You can also use these steps for any major home construction project where you will use a professional builder. The initial step is to take the time to understand how the builder works.
- What “systems” or process does the builder use to understand what you want.
- How much of the work, what jobs, does the builder normally do and what jobs are sub-contracted.
- How does the builder manage the project and job site to ensure safety, security, the provide for the least disruption to you and timely completion of the project.
- How often is the builder or his project manager actually on the job or project site.
Go see their completed projects that are similar in features, scope and project cost to yours.
- View at least three, more, even eight to ten if you can.
- Know how long each project you visit and inspect has been completed and used.
- When you are inspecting the project look not only at the appearance, but more importantly how is it ageing.
- Are there any cracks, are the patios still level and aligned?
- Are the tiles all tight against each other and still sealed.
- Does the brick or stucco work still look good.
- As for outdoor kitchens check the installation of the counters and cabinets and appliances.

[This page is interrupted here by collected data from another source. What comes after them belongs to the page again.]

(* ===== verification/PinRp1.v ===== *)
(** * Pins of the Raspberry Pi 5

    The driver of GpioRp1.v is a [PinDevice] too: one of its 28 pins satisfies
    what the pins of GpioPin.v ask of a driver.  Only the input, output and PWM
    modes keep the pull; the others write the pad of the pin. *)
From S2P Require Import Prelude IoDevice Mmio GpioRp1 Gpio2 GpioPin PinBcm2711.
Import Flags Pin.

Module PinRp1.
Import Gpio2 GpioDev2 GpioPin Mmio.

Section Rp1Pin.
Context {O : MapOs} {D : Device} {b : Z} {R : Rp1.Rp1Regs D b} {K : Type} {L : LineOs K}.
Context (p : Z) (Hp : 0 <= p < Rp1.GpioCount).
Abbreviation rp1 := (Rp1.rp1 (O := O) (D := D)).

Definition on_rp1 {A} (m : M rp1 A) : M (rp1 * K) A := zoom fst (fun r x => (r, x.2)) m.
Lemma on_rp1_eq {A} (m : M rp1 A) s k o s' : m s = (o, s') -> on_rp1 m (s, k) = (o, (s', k)).
Proof. intros H. unfold on_rp1, zoom. cbn. by rewrite H. Qed.

#[export] Instance rp1_pin : PinDevice (rp1 * K) := {|
  has_device := true;
  d_flags := Z.lor (Z.lor (Z.lor hasAltRead hasPullRead) hasDrive) hasToggle;
  d_modes := [(ModeInput, "in"); (ModeOutput, "out"); (ModeAlt0, "alt0"); (ModeAlt1, "alt1"); (ModeAlt2, "alt2");
              (ModeAlt3, "alt3"); (ModeAlt4, "alt4"); (ModeAlt6, "alt6"); (ModeAlt7, "alt7"); (ModeAlt8, "alt8");
              (ModeDisabled, "off"); (ModePwm, "pwm")]%string;
  d_write v := on_rp1 (Rp1.write p v);
  d_read := on_rp1 (Rp1.read p);
  d_toggle := on_rp1 (Rp1.toggle p);
  d_setMode m := on_rp1 (Rp1.setMode p m);
  d_mode := on_rp1 (Rp1.mode_of p);
  d_setPull v := on_rp1 (Rp1.setPull p v);
  d_pull := on_rp1 (Rp1.pull_of p);
  d_setDrive n := on_rp1 (Rp1.setDrive p n);
  d_drive := on_rp1 (Rp1.drive_of p) |}.

(** The control word, the pad and the output enable of the pin. *)
Definition cw (s : rp1) : Z := Rp1.ctrl b p (Rp1.regs_of s).
Definition pd (s : rp1) : Z := Rp1.pad b p (Rp1.regs_of s).
Definition en (s : rp1) : bool := Rp1.oe p (Rp1.regs_of s).
Definition lev (s : rp1) : bool := Rp1.level p (Rp1.regs_of s).

Definition rp1_hw (s : rp1) : hwpin :=
  mk_hwpin (default ModeUnknown (Rp1.decoded p (cw s) (en s))) (Rp1.pull_code (Z.land (pd s) Rp1.GPIO_PAD_PULL_MASK)) (lev s).

(** A pad that drives and listens: output enabled, input enabled. *)
Definition drives (x : Z) : Prop := Z.testbit x 7 = false /\ Z.testbit x 6 = true.

(** The function select is one the driver knows, under the RIO function nothing
    is overridden, and a pin shown as an output drives its pad. *)
Record pin_ok (s : rp1) : Prop := {
  po_ready : Rp1.ready (b := b) s;
  po_over : Rp1.funcsel (cw s) <> Rp1.FselGpio \/ Rp1.over (cw s) = 0;
  po_mode : is_Some (Rp1.decoded p (cw s) (en s));
  po_drives : Rp1.funcsel (cw s) = Rp1.FselGpio -> en s = true -> drives (pd s) }.

Lemma decoded_output c e : Rp1.decoded p c e = Some ModeOutput -> Rp1.funcsel c = Rp1.FselGpio /\ e = true.
Proof.
  unfold Rp1.decoded. destruct (tab Rp1.fsel2mode (Rp1.funcsel c)) as [m|] eqn:E; [|done]. cbn.
  destruct (Z.eqb_spec (Rp1.funcsel c) Rp1.FselGpio) as [|Hne]; [by destruct e|].
  destruct (Rp1.is_pwm m p); [done|]. intros [= ->]. unfold Rp1.fsel2mode in E. cbn in E. repeat case_decide; by simplify_eq/=.
Qed.

Lemma output_level s : pin_ok s -> h_mode (rp1_hw s) = ModeOutput -> lev s = Rp1.out p (Rp1.regs_of s).
Proof.
  intros [Hr Ho [m Hm] Hd] He. unfold rp1_hw in He. cbn [h_mode] in He. rewrite Hm in He. cbn in He. subst m.
  apply decoded_output in Hm as [Hf He]. destruct Ho as [|Ho]; [done|]. destruct (Hd Hf He). by apply Rp1.level_output.
Qed.

(** The pin keeps its state when the control word and the enable stay and the
    pad keeps its driver bits. *)
Lemma pin_ok_pad s s' : pin_ok s -> Rp1.ready (b := b) s' -> cw s' = cw s -> en s' = en s ->
  Z.land (pd s') 0xC0 = Z.land (pd s) 0xC0 -> pin_ok s' /\ h_mode (rp1_hw s') = h_mode (rp1_hw s).
Proof.
  intros [Hr Ho Hm Hd] Hr' Hc He Hp'. split; [|unfold rp1_hw; cbn [h_mode]; by rewrite Hc, He].
  assert (Hb : forall i, (i = 6 \/ i = 7) -> Z.testbit (pd s') i = Z.testbit (pd s) i).
  { intros i Hi. pose proof (f_equal (fun x => Z.testbit x i) Hp') as H. cbn beta in H. rewrite !Z.land_spec in H.
    destruct Hi as [->| ->]; [change (Z.testbit 0xC0 6) with true in H|change (Z.testbit 0xC0 7) with true in H];
      by rewrite !andb_true_r in H. }
  constructor; rewrite ?Hc, ?He; try done. unfold drives. rewrite !Hb by auto. done.
Qed.

(** ** The calls *)
Lemma after_drives m x q e c q' e' : Rp1.after p m x q e = Some (c, q', e') ->
  Rp1.funcsel c = Rp1.FselGpio -> e' = true -> drives q'.
Proof.
  destruct m; cbn [Rp1.after]; try done; cbn -[Rp1.alt_ctrl Rp1.funcsel field];
    try (intros [= <- <- <-]; by rewrite ?Rp1.alt_ctrl_sel by done).
  - intros [= <- <- <-] _ _. apply Rp1.pad_gpio_drives.
  - repeat case_match; by intros [= <- <- <-].
Qed.

Lemma rp1_setMode_pin s m : pin_ok s ->
  exists o s', Rp1.setMode p m s = (o, s') /\ pin_ok s' /\
    (Rp1.keeps_pad m || negb (Rp1.settable p m) = true -> h_pull (rp1_hw s') = h_pull (rp1_hw s)) /\
    if Rp1.settable p m then o = Ok tt /\ h_mode (rp1_hw s') = Rp1.reported p m else s' = s.
Proof.
  intros Hs. pose proof (po_ready _ Hs) as Hr. destruct (Rp1.settable p m) eqn:Em.
  - destruct (Rp1.after_settable p m (hw_read (Rp1.ctrl_reg b p) (Rp1.regs_of s)) (pd s) (en s) Em)
      as (c & q & e & Ha & Hc & Hd & Hk).
    destruct (Rp1.rp1_setMode_eq p m s c q e Hr Hp Ha) as (s' & He & Hr' & Hv).
    pose proof (Hv p Hp) as Hvp. rewrite Z.eqb_refl in Hvp. apply Rp1.view_split in Hvp as (Hvc & Hvd & Hve & _).
    fold (cw s') in Hvc. fold (pd s') in Hvd. fold (en s') in Hve.
    exists (Ok tt), s'. split; [done|]. split_and!; try done.
    + constructor; rewrite ?Hvc, ?Hvd, ?Hve; try done. by eapply after_drives.
    + rewrite orb_false_r. intros Hkm. unfold rp1_hw. cbn [h_pull]. rewrite Hvd. by destruct (Rp1.pad_settings _ _ (Hk Hkm)) as [-> _].
    + unfold rp1_hw. cbn [h_mode]. by rewrite Hvc, Hve, Hd.
  - rewrite Rp1.setMode_other by done. eexists _, s. by split_and!.
Qed.

Lemma rp1_drive_pin_ok op s : pin_ok s ->
  exists s', Rp1.drive_pin op p s = (Ok tt, s') /\ pin_ok s' /\ h_mode (rp1_hw s') = h_mode (rp1_hw s) /\
    h_pull (rp1_hw s') = h_pull (rp1_hw s) /\
    (h_mode (rp1_hw s) = ModeOutput -> lev s' = default (negb (lev s)) op).
Proof.
  intros Hs. destruct (Rp1.rp1_drive_pin_eq op p s (po_ready _ Hs) Hp) as (s' & He & Hr & Hv).
  specialize (Hv p Hp). rewrite Z.eqb_refl in Hv. apply Rp1.view_split in Hv as (H1 & H2 & H3 & H4).
  destruct (pin_ok_pad s s' Hs Hr H1 H3) as [Hok Hm]; [unfold pd; by rewrite H2|].
  exists s'. split_and!; try done; [unfold rp1_hw, pd; cbn [h_pull]; by rewrite H2|].
  intros Ho. rewrite (output_level s'), (output_level s), H4 by (done || by rewrite Hm). done.
Qed.

(** Writing some bits of the pad that are not its driver bits. *)
Lemma rp1_masked_pin m v s : pin_ok s -> 0 <= v < 2 ^ 32 ->
  Z.land (u32 (Z.lnot m)) 0xC0 = 0xC0 -> Z.land v 0xC0 = 0 ->
  exists s', Rp1.setPadReg p (Rp1.masked (hw_read (Rp1.pad_reg b p) (Rp1.regs_of s)) m v) s = (Ok tt, s') /\ pin_ok s' /\
    h_mode (rp1_hw s') = h_mode (rp1_hw s) /\ (h_mode (rp1_hw s) = ModeOutput -> lev s' = lev s) /\
    forall k, Z.land 0xff k = k -> Z.land (pd s') k = Z.land (Rp1.masked (hw_read (Rp1.pad_reg b p) (Rp1.regs_of s)) m v) k.
Proof.
  intros Hs Hv Hm Hv0. destruct (Rp1.set_masked p m v s (po_ready _ Hs) Hp Hv) as (s' & He & Hr & Hpad & Hq).
  destruct (Hq p Hp) as (H1 & H2 & H3 & _). fold (pd s') in Hpad.
  destruct (pin_ok_pad s s' Hs Hr H1 H2) as [Hok Hmode].
  { rewrite Hpad. unfold pd, Rp1.pad. rewrite !Rp1.field_mask by done. by apply Rp1.masked_out. }
  exists s'. split_and!; try done.
  - intros Ho. by rewrite (output_level s'), (output_level s), H3 by (done || by rewrite Hmode).
  - intros k Hk. by rewrite Hpad, Rp1.field_mask.
Qed.

Lemma padReg_eq s : pin_ok s -> Rp1.padReg p s = (Ok (hw_read (Rp1.pad_reg b p) (Rp1.regs_of s)), s).
Proof. intros Hs. apply Rp1.rp1_get_eq; [apply Hs|]. Rp1.rp1_numbers. lia. Qed.

Lemma rp1_setPull_pin s v : pin_ok s ->
  exists s', Rp1.setPull p v s = (Ok tt, s') /\ pin_ok s' /\ h_mode (rp1_hw s') = h_mode (rp1_hw s) /\
    (v <> PullUnknown -> h_pull (rp1_hw s') = v) /\ (h_mode (rp1_hw s) = ModeOutput -> lev s' = lev s).
Proof.
  intros Hs. unfold Rp1.setPull. rewrite (M_bind_ok _ _ _ _ _ _ _ _ (padReg_eq s Hs)).
  destruct (Rp1.pull_bits v) as [x|] eqn:E; [|exists s; by destruct v].
  assert (0 <= x < 2 ^ 32 /\ Z.land x 0xC0 = 0 /\ Z.land x Rp1.GPIO_PAD_PULL_MASK = x /\ Rp1.pull_code x = v)
    as (Hx & H0 & Hm & Hc) by (destruct v; simplify_eq/=; by split_and!).
  destruct (rp1_masked_pin Rp1.GPIO_PAD_PULL_MASK x s Hs Hx eq_refl H0) as (s' & He & Hok & Hmode & Hl & Hk).
  exists s'. split_and!; try done. intros _. unfold rp1_hw. cbn [h_pull].
  by rewrite Hk, Rp1.masked_in, Hc.
Qed.

Lemma rp1_setDrive_pin s n : pin_ok s ->
  exists s', Rp1.setDrive p n s = (Ok tt, s') /\ pin_ok s' /\ h_mode (rp1_hw s') = h_mode (rp1_hw s) /\
    h_pull (rp1_hw s') = h_pull (rp1_hw s) /\ (h_mode (rp1_hw s) = ModeOutput -> lev s' = lev s).
Proof.
  intros Hs. unfold Rp1.setDrive. rewrite (M_bind_ok _ _ _ _ _ _ _ _ (padReg_eq s Hs)).
  set (x := Z.land (u32 (Z.shiftl n Rp1.GPIO_PAD_DRIVE_LSB)) Rp1.GPIO_PAD_DRIVE_MASK).
  assert (Hx : 0 <= x < 2 ^ 32).
  { unfold x. assert (0 <= Z.land (u32 (Z.shiftl n Rp1.GPIO_PAD_DRIVE_LSB)) 0x30) by (apply Z.land_nonneg; lia).
    split; [done|]. apply bits_bound; [lia|done|]. intros i Hi.
    by rewrite Z.land_spec, (testbit_high Rp1.GPIO_PAD_DRIVE_MASK 32 i), andb_false_r by done. }
  assert (H0 : forall k, Z.land 0x30 k = 0 -> Z.land x k = 0).
  { intros k Hk. unfold x. rewrite <- Z.land_assoc. change Rp1.GPIO_PAD_DRIVE_MASK with 0x30. rewrite Hk. apply Z.land_0_r. }
  destruct (rp1_masked_pin Rp1.GPIO_PAD_DRIVE_MASK x s Hs Hx eq_refl (H0 0xC0 eq_refl)) as (s' & He & Hok & Hmode & Hl & Hk).
  exists s'. split_and!; try done. unfold rp1_hw. cbn [h_pull].
  rewrite Hk by done. rewrite Rp1.masked_out by (done || by apply H0). unfold pd, Rp1.pad. by rewrite Rp1.field_mask.
Qed.

(** A mode read from the registers can be set again. *)
Lemma rp1_back c e m : Rp1.decoded p c e = Some m -> m <> ModeUnknown ->
  Rp1.settable p m = true /\ Rp1.reported p m = m.
Proof.
  unfold Rp1.decoded. destruct (tab Rp1.fsel2mode (Rp1.funcsel c)) as [m0|] eqn:E; [|done]. cbn.
  destruct (Z.eqb_spec (Rp1.funcsel c) Rp1.FselGpio) as [|Hne]; [by destruct e; intros [= <-]|].
  destruct (Rp1.is_pwm m0 p) eqn:Ep; intros [= <-] Hu.
  - split; [|done]. unfold Rp1.is_pwm in Ep. cbn. revert Ep.
    by destruct (bool_decide _), (bool_decide _), (p =? 12), (p =? 13), (p =? 18), (p =? 19).
  - unfold Rp1.reported. rewrite Ep. split; [|done]. unfold Rp1.fsel2mode in E. cbn in E.
    repeat case_decide; by simplify_eq/=.
Qed.

#[export] Instance rp1_pin_ok : PinDeviceOk (rp1 * K) rp1_pin.
Proof.
  refine {| ok x := pin_ok x.1; GpioPin.hw x := rp1_hw x.1; can := Rp1.settable p; shown := Rp1.reported p;
    keeps_pull m := Rp1.keeps_pad m || negb (Rp1.settable p m) |}.
  - done.
  - intros [s k] Hs. cbn in Hs. apply on_rp1_eq. destruct (po_mode _ Hs) as [m Hm]. unfold rp1_hw. cbn [h_mode fst]. rewrite Hm. cbn.
    by apply Rp1.mode_of_decoded; [apply Hs|done|apply Hs|].
  - intros [s k] Hs. by apply on_rp1_eq, Rp1.rp1_read_eq; [apply Hs|].
  - intros [s k] Hs. by apply on_rp1_eq, Rp1.rp1_pull_of_eq; [apply Hs|].
  - intros [s k] m Hs. destruct (rp1_setMode_pin s m Hs) as (o & s' & He & Hok & Hpl & Hx).
    exists o, (s', k). split; [by apply on_rp1_eq|]. split_and!; try done. destruct (Rp1.settable p m); [done|]. by subst s'.
  - intros [s k] Hs Hu. cbn in Hs. destruct (po_mode _ Hs) as [m Hm]. unfold rp1_hw in *. cbn [h_mode fst] in *. rewrite Hm in *.
    by apply (rp1_back (cw s) (en s)).
  - intros [s k] v Hs. destruct (rp1_setPull_pin s v Hs) as (s' & He & Hok & Hm & Hv & Hl).
    exists (Ok tt), (s', k). split; [by apply on_rp1_eq|]. split_and!; auto.
  - intros [s k] v Hs. destruct (rp1_drive_pin_ok (Some v) s Hs) as (s' & He & Hok & Hm & Hv & Hl).
    exists (s', k). split; [by apply on_rp1_eq|]. by split_and!.
  - intros [s k] Hs. destruct (rp1_drive_pin_ok None s Hs) as (s' & He & Hok & Hm & Hv & Hl).
    exists (s', k). split; [by apply on_rp1_eq|]. by split_and!.
  - intros [s k] Hs. eexists. by apply on_rp1_eq, (Rp1.drive_of_eq (b := b)); [apply Hs|].
  - intros [s k] n Hs. destruct (rp1_setDrive_pin s n Hs) as (s' & He & Hok & Hm & Hv & Hl).
    exists (Ok tt), (s', k). split; [by apply on_rp1_eq|]. by split_and!.
Defined.

#[export] Instance rp1_keeps : LinesKeep (rp1 * K) (PinBcm2711.beside rp1 K L) ok GpioPin.hw.
Proof.
  constructor; intros; cbn in *; unfold PinBcm2711.second;
    match goal with |- context [let '(_, _) := ?m in _] => destruct m end; done.
Qed.
End Rp1Pin.

(** ** Pin 18 of the registers of GpioRp1.v *)
Module Demo.
Definition descriptor18 : descriptor := mk_descriptor TypeGpio (mk_number 1 18 18 12 2 0 18) 1 [(ModeInput, "GPIO18")]%string.
Definition world : Type := @Rp1.rp1 IoMap.no_mmap Rp1.Demo.device * GpioDev2.Demo.kline.
#[local] Existing Instances Rp1.Demo.device_regs GpioDev2.Demo.demo_lines PinBcm2711.beside.
Lemma pin18 : 0 <= 18 < Rp1.GpioCount.
Proof. unfold Rp1.GpioCount. lia. Qed.
#[export] Instance dev18 : PinDevice world := rp1_pin 18.
#[export] Instance ok18 : PinDeviceOk world dev18 := rp1_pin_ok (b := 0) 18 pin18.

(** An input with a pull-up. *)
Definition input18 : pin world :=
  new descriptor18 new_chip ((Rp1.setPull 18 PullUp (Rp1.setMode 18 ModeInput Rp1.Demo.demo).2).2, GpioDev2.Demo.kline0).

Lemma input18_fresh : fresh input18 /\ h_mode (GpioPin.hw (pw input18)) = ModeInput /\ h_pull (GpioPin.hw (pw input18)) = PullUp.
Proof.
  unfold fresh. split_and!; try done. constructor; [by split_and!|right; by vm_compute|exists ModeInput; by vm_compute|by vm_compute].
Qed.

(** Used as an output and as a PWM, it gets its mode and its pull back; after an
    alternate function its mode is back and its pull is that of the reset. *)
Lemma rp1_pull_back : let s := (close true (run [SetMode ModeOutput; Write true; SetPull PullDown; SetMode ModePwm] (open input18).2)).2 in
  h_mode (GpioPin.hw (pw s)) = ModeInput /\ h_pull (GpioPin.hw (pw s)) = PullUp.
Proof. by vm_compute. Qed.
Lemma rp1_pull_lost : let s := (close true (run [SetMode ModeAlt4] (open input18).2)).2 in
  h_mode (GpioPin.hw (pw s)) = ModeInput /\ h_pull (GpioPin.hw (pw s)) = PullDown.
Proof. by vm_compute. Qed.
End Demo.
End PinRp1.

In short be as complete and use a “critical” eye, like you were doing an inspection of a project you were paying for. Take your time, don’t talk just look closely. Make a list of observations and/or questions as you are inspecting each project. Remember you may be having this pool builder creating a similar pool for you. Now you can talk to the owner of each of the projects you inspected. Without the builder, just you and the owner. The most important questions;
- If you had this project to do over, would you choose the same builder?
- If you were to do the same project again, what would you change or do differently?
After those, then ask the detail questions resulting from your inspection. Keep notes as to the answers, those answers could significantly influence your choice of builder as well as the design and feature elements of your project.
The process above may seem cold and analytic, but you will be spending a substantial amount of time and money on your project. Plus living with it for many years. Shouldn’t the process be as objective as possible while assuring that you can also learn what is working best?